Active Athlete Media appointed MARTI FUNK as vice president, client solutions and insights. Most recently, she served as vice president, digital distribution and partner strategy for Real Branding.

Moroch Partners opened a Rochester office and hired HEIDI BAUMER as senior supervisor. Baumer previously worked as a management supervisor for Arnold.

Riot/New York added CHRISTOPHER “PINK” BONNSTETTER as the company’s new CG supervisor, responsible for expanding the New York CG/visual effects operations of the company.

YASH EGAMI was promoted to editor-in-chief of one. a magazine. Egami will continue to oversee the planning, assigning and writing for each issue, in addition to taking over chief editorial tasks from founding editor WARREN BERGER, who will now assume the role of editor-at-large.

JEAN CLAUDE CANCEDDA was hired as creative director, print and broadcast design, Sundance Channel. Cancedda will oversee all on- and off-air creative design and execution for Sundance Channel and all key elements related to the Sundance Channel brand. Cancedda served as design director for the Food Network where he supervised the creation and execution of all on and off air network campaigns including new series launches, show packaging, and tune in spots.

Azoogle.com named MICHAEL SPROUSE chief marketing officer. He joins the company from Playboy Enterprises, where he served as senior vice president of marketing.

MONEY named PAUL LIM a senior editor and JANICE REVELL a senior writer.

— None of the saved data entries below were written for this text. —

Lemma copy_to_shared_off_eval t idx o0 o1 order_rest shapes key_second
      row col shape0 r c :
  idx !! o1 = Some row -> idx !! o0 = Some col -> shapes !! o0 = Some shape0 ->
  eval env row = Some (RBits 32 r) -> eval env col = Some (RBits 32 c) ->
  0 <= r < 2 ^ 32 -> 0 <= c ->
  0 <= key_second * out_vec t -> c + key_second * out_vec t < 2 ^ 32 ->
  0 < per_phase t < 2 ^ 32 -> 0 < max_phase t < 2 ^ 32 ->
  0 < min_vec t < 2 ^ 32 -> 0 < s t < 2 ^ 32 ->
  exists off,
    copy_to_shared_off add mul udiv urem xor_ t idx (o0 :: o1 :: order_rest)
                       shapes key_second = Ok off
    /\ eval env off
       = Some (RBits 32 (wrap 32 (spec_offset r c shape0 key_second t))).
Proof.
  intros Hrow Hcol Hsh Er Ec Hr Hc Hk Hck Hpp Hmp Hmv Hs.
  unfold copy_to_shared_off. cbn [lookup list_lookup].
  rewrite Hrow, Hcol, Hsh. eexists; split; [reflexivity|].
  rewrite add_sem.
  set (phase := spec_phase r (per_phase t) (max_phase t)).
  set (group := (c + key_second * out_vec t) / min_vec t).
  assert (eval env (urem (udiv row (i32 (per_phase t))) (i32 (max_phase t)))
          = Some (RBits 32 phase)) as Ephase.
  { rewrite urem_sem. eapply eval_binary; [|apply eval_i32|].
    - rewrite udiv_sem. eapply eval_binary; [exact Er|apply eval_i32|].
      simpl. rewrite wrap_small by lia.
      destruct (Z.eqb_spec (per_phase t) 0); [lia|reflexivity].
    - simpl. rewrite wrap_small by lia.
      destruct (Z.eqb_spec (max_phase t) 0); [lia|reflexivity]. }
  assert (eval env (udiv (add col (i32 (key_second * out_vec t))) (i32 (min_vec t)))
          = Some (RBits 32 group)) as Egroup.
  { rewrite udiv_sem. eapply eval_binary; [|apply eval_i32|].
    - rewrite add_sem. eapply eval_binary; [exact Ec|apply eval_i32|reflexivity].
    - simpl. rewrite (wrap_small 32 (min_vec t)) by lia.
      destruct (Z.eqb_spec (min_vec t) 0); [lia|].
      rewrite wrap_add_r, (wrap_small 32 (c + _)) by lia. reflexivity. }
  eapply eval_binary.
  - rewrite mul_sem. eapply eval_binary; [|apply eval_i32|reflexivity].
    rewrite add_sem. eapply eval_binary.
    + rewrite mul_sem. eapply eval_binary; [|apply eval_i32|reflexivity].
      rewrite xor_sem. eapply eval_binary; [|exact Ephase|reflexivity].
      rewrite udiv_sem. eapply eval_binary; [exact Egroup|apply eval_i32|].
      simpl. rewrite wrap_small by lia.
      destruct (Z.eqb_spec (s t) 0); [lia|reflexivity].
    + rewrite urem_sem. eapply eval_binary; [exact Egroup|apply eval_i32|].
      simpl. rewrite wrap_small by lia.
      destruct (Z.eqb_spec (s t) 0); [lia|reflexivity].
    + reflexivity.
  - rewrite mul_sem. eapply eval_binary; [exact Er|apply eval_i32|reflexivity].
  - simpl. f_equal. unfold spec_offset, spec_permute.
    fold phase. fold group.
    rewrite (wrap_small 32 (s t)), (wrap_small 32 (min_vec t)) by lia.
    rewrite (wrap_add_l 32 (Z.lxor (group / s t) phase * s t)).
    rewrite wrap_add_l, wrap_add_r.
    rewrite <- wrap_add_l, wrap_mul_l, wrap_add_l.
    rewrite <- wrap_add_r, wrap_mul_r, wrap_add_r. reflexivity.
Qed.
(** * coro_http: a shallow embedding of the wire codec, the retry policy
      and the redirect loop of the HTTP client, with the properties that
      were checked against it.

    Layout of the development:
    - [Str]          : the [std::string] and [std::istringstream]
                       operations the library relies on;
    - [SseEvent], [Sse] : [struct SseEvent], [parse_sse_stream],
                       [parse_sse_line];
    - [Chunked]      : [decode_chunked];
    - [Double]       : the arithmetic of [double] that [get_delay] uses;
    - [Exception], [RetryPolicy] : [RetryPolicy::should_retry] and
                       [RetryPolicy::get_delay];
    - [StdMap], [IgnoringCase], [HttpResponse] : [strcasecmp_impl] and
                       [HttpResponse::get_header];
    - [HttpMethod], [HttpRequest], [UrlInfo], [ClientConfig], [HttpClient] :
                       [HttpClient::execute], [execute_with_redirects] and
                       [execute_http] over an explicit world;
    - [SseText], [ChunkedWire], [RedirectChain], [ReadLoop], [HttpVerbs] :
                       [SseEvent::to_string], [read_with_timeout],
                       [co_read_response], the verbs of the client, and
                       the shapes of input that the properties speak of.

    The definitions of all modules come first; the lemmas follow in the
    second part, in modules of facts. *)

From Stdlib Require Import ZArith QArith Qround Qpower Qminmax Qabs Lqa Ascii Lia.
From Stdlib Require String.
From stdpp Require Import base option list gmap strings sorting.

Local Open Scope stdpp_scope.

(* ===================================================================== *)
(** * Strings and string streams *)
(* ===================================================================== *)

Module Str.

(** ['\n'], ['\r'] and the space character. *)
Definition LF : ascii := "010"%char.
Definition CR : ascii := "013"%char.
Definition SP : ascii := " "%char.
Definition COLON : ascii := ":"%char.

Definition lf : string := String LF "".
Definition crlf : string := String CR (String LF "").

(** [s.empty()] *)
Definition empty (s : string) : bool :=
  match s with
  | EmptyString => true
  | String _ _ => false
  end.

(** [s.back()]: the last character. On an empty string the C++ call has
    no defined behaviour; the model answers [None] there and every caller
    has to say what it does with it. *)
Fixpoint back (s : string) : option ascii :=
  match s with
  | EmptyString => None
  | String c EmptyString => Some c
  | String _ s' => back s'
  end.

(** [s.pop_back()] *)
Fixpoint pop_back (s : string) : string :=
  match s with
  | EmptyString => EmptyString
  | String _ EmptyString => EmptyString
  | String c s' => String c (pop_back s')
  end.

(** [s[0]] *)
Definition front (s : string) : option ascii :=
  match s with
  | EmptyString => None
  | String c _ => Some c
  end.

(** [!s.empty() && s.back() == c] *)
Definition ends_with (c : ascii) (s : string) : bool :=
  negb (empty s) &&
  match back s with
  | Some d => Ascii.eqb d c
  | None => false
  end.

(** [!s.empty() && s[0] == c] *)
Definition starts_with (c : ascii) (s : string) : bool :=
  negb (empty s) &&
  match front s with
  | Some d => Ascii.eqb d c
  | None => false
  end.

(** [s.find(c)], with [None] for [npos]. *)
Fixpoint find_char (c : ascii) (s : string) : option nat :=
  match s with
  | EmptyString => None
  | String d s' =>
      if Ascii.eqb d c then Some 0
      else match find_char c s' with
           | Some n => Some (S n)
           | None => None
           end
  end.

(** [s.find(needle)], with [None] for [npos]. *)
Definition find (needle s : string) : option nat := String.index 0 needle s.

(** [s.substr(pos)] for [pos <= s.size()]. *)
Fixpoint substr_from (pos : nat) (s : string) : string :=
  match pos, s with
  | 0, _ => s
  | S p, String _ s' => substr_from p s'
  | S _, EmptyString => EmptyString
  end.

(** [s.substr(0, len)] *)
Fixpoint substr_to (len : nat) (s : string) : string :=
  match len, s with
  | 0, _ => EmptyString
  | S n, String c s' => String c (substr_to n s')
  | S _, EmptyString => EmptyString
  end.

(** [a == b] on strings. *)
Definition eqb (a b : string) : bool := String.eqb a b.

(** The characters of a line and what follows its ['\n'] delimiter. When
    the input ends before a delimiter the whole input is the line. *)
Fixpoint read_until_lf (s : string) : string * string :=
  match s with
  | EmptyString => (EmptyString, EmptyString)
  | String c s' =>
      if Ascii.eqb c LF then (EmptyString, s')
      else let '(l, r) := read_until_lf s' in (String c l, r)
  end.

(** An [std::istringstream] is modelled by its unread characters. Its
    [eofbit] and [failbit] are only ever raised by running into the end of
    the buffer, and once one of them is up every later [getline] or [read]
    fails; a stream in that state therefore behaves as the empty suffix,
    and the suffix alone is the state.

    [std::getline(stream, line)]: [None] when the call fails (nothing
    left to extract), else the line and the rest of the stream. *)
Definition getline (s : string) : option (string * string) :=
  match s with
  | EmptyString => None
  | String _ _ => Some (read_until_lf s)
  end.

(** The lines that [while (std::getline(stream, line))] sees, in order. *)
Fixpoint getlines (s : string) : list string :=
  match s with
  | EmptyString => []
  | String c s' =>
      if Ascii.eqb c LF then EmptyString :: getlines s'
      else match getlines s' with
           | [] => [String c EmptyString]
           | l :: ls => String c l :: ls
           end
  end.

DONNA ROSATO was promoted to senior writer.

Heavy named ERIC HADLEY as CMO, SCOTT PENBERTHY as CTO and TODD SLOAN as CFO.

Carat promoted MEGAN HORNE to account supervisor, up from account executive.

SCOTT WILLARD joined FUSE/ideas as account executive.

Toth Brand Imaging promoted TYRONE SAYERS to group account director, up from account supervisor.

Strategis named MICHAEL SAVAGE as an account coordinator.

MARK JANNOT, Editor of Bonnier Corporation’s Popular Science, has been promoted to editor-in-chief of both Popular Science and the soon to be launched Science Illustrated.

Glam Media named RALF HIRT as vice president, International. In this position, Hirt, formerly the vice president of operations & strategic partnerships for DoubleClick, will drive Glam Media’s international development strategy.

Powered named DAVID SETTLE as chief financial officer. He most recently served as co-founder and CFO of Mirage Networks.

STEPHEN A. THORPEY was promoted to advertising sales manager at CBS Television Stations Digital Media Group, up from advertising sales coordinator.

CHRIS COLAROSSI was promoted to director of business development, Entertainment Group at MTV Networks.

Adamson Advertising named idea director JASON PARKS a principal in the agency. Parks is the agency’s fourth current principal.

BARBARA HAMILTON joined R/GA as executive creative director on the Johnson & Johnson account. Most recently, she was vice president, associate creative director at Digitas, where she worked for eight years on a variety of accounts including American Express.

CHARITY CURLEY joined Martha Stewart Living Omnimedia as vice president, editorial director for Internet. Prior to joining the company, she worked for several years at HGTV.com, where she served as vice president, responsible for all content development, strategy and business initiatives for the Home & Garden category Web site.

CHRIS JOHNSON joined Zillow as the advertising operations campaign manager. AMY BRAZIL joined the company as an account executive. She previously served as the national advertising sales manager at Move.com. Lastly, JASON ROSS joined the company as advertising solutions manager. Previously he was a sales planner at Microsoft.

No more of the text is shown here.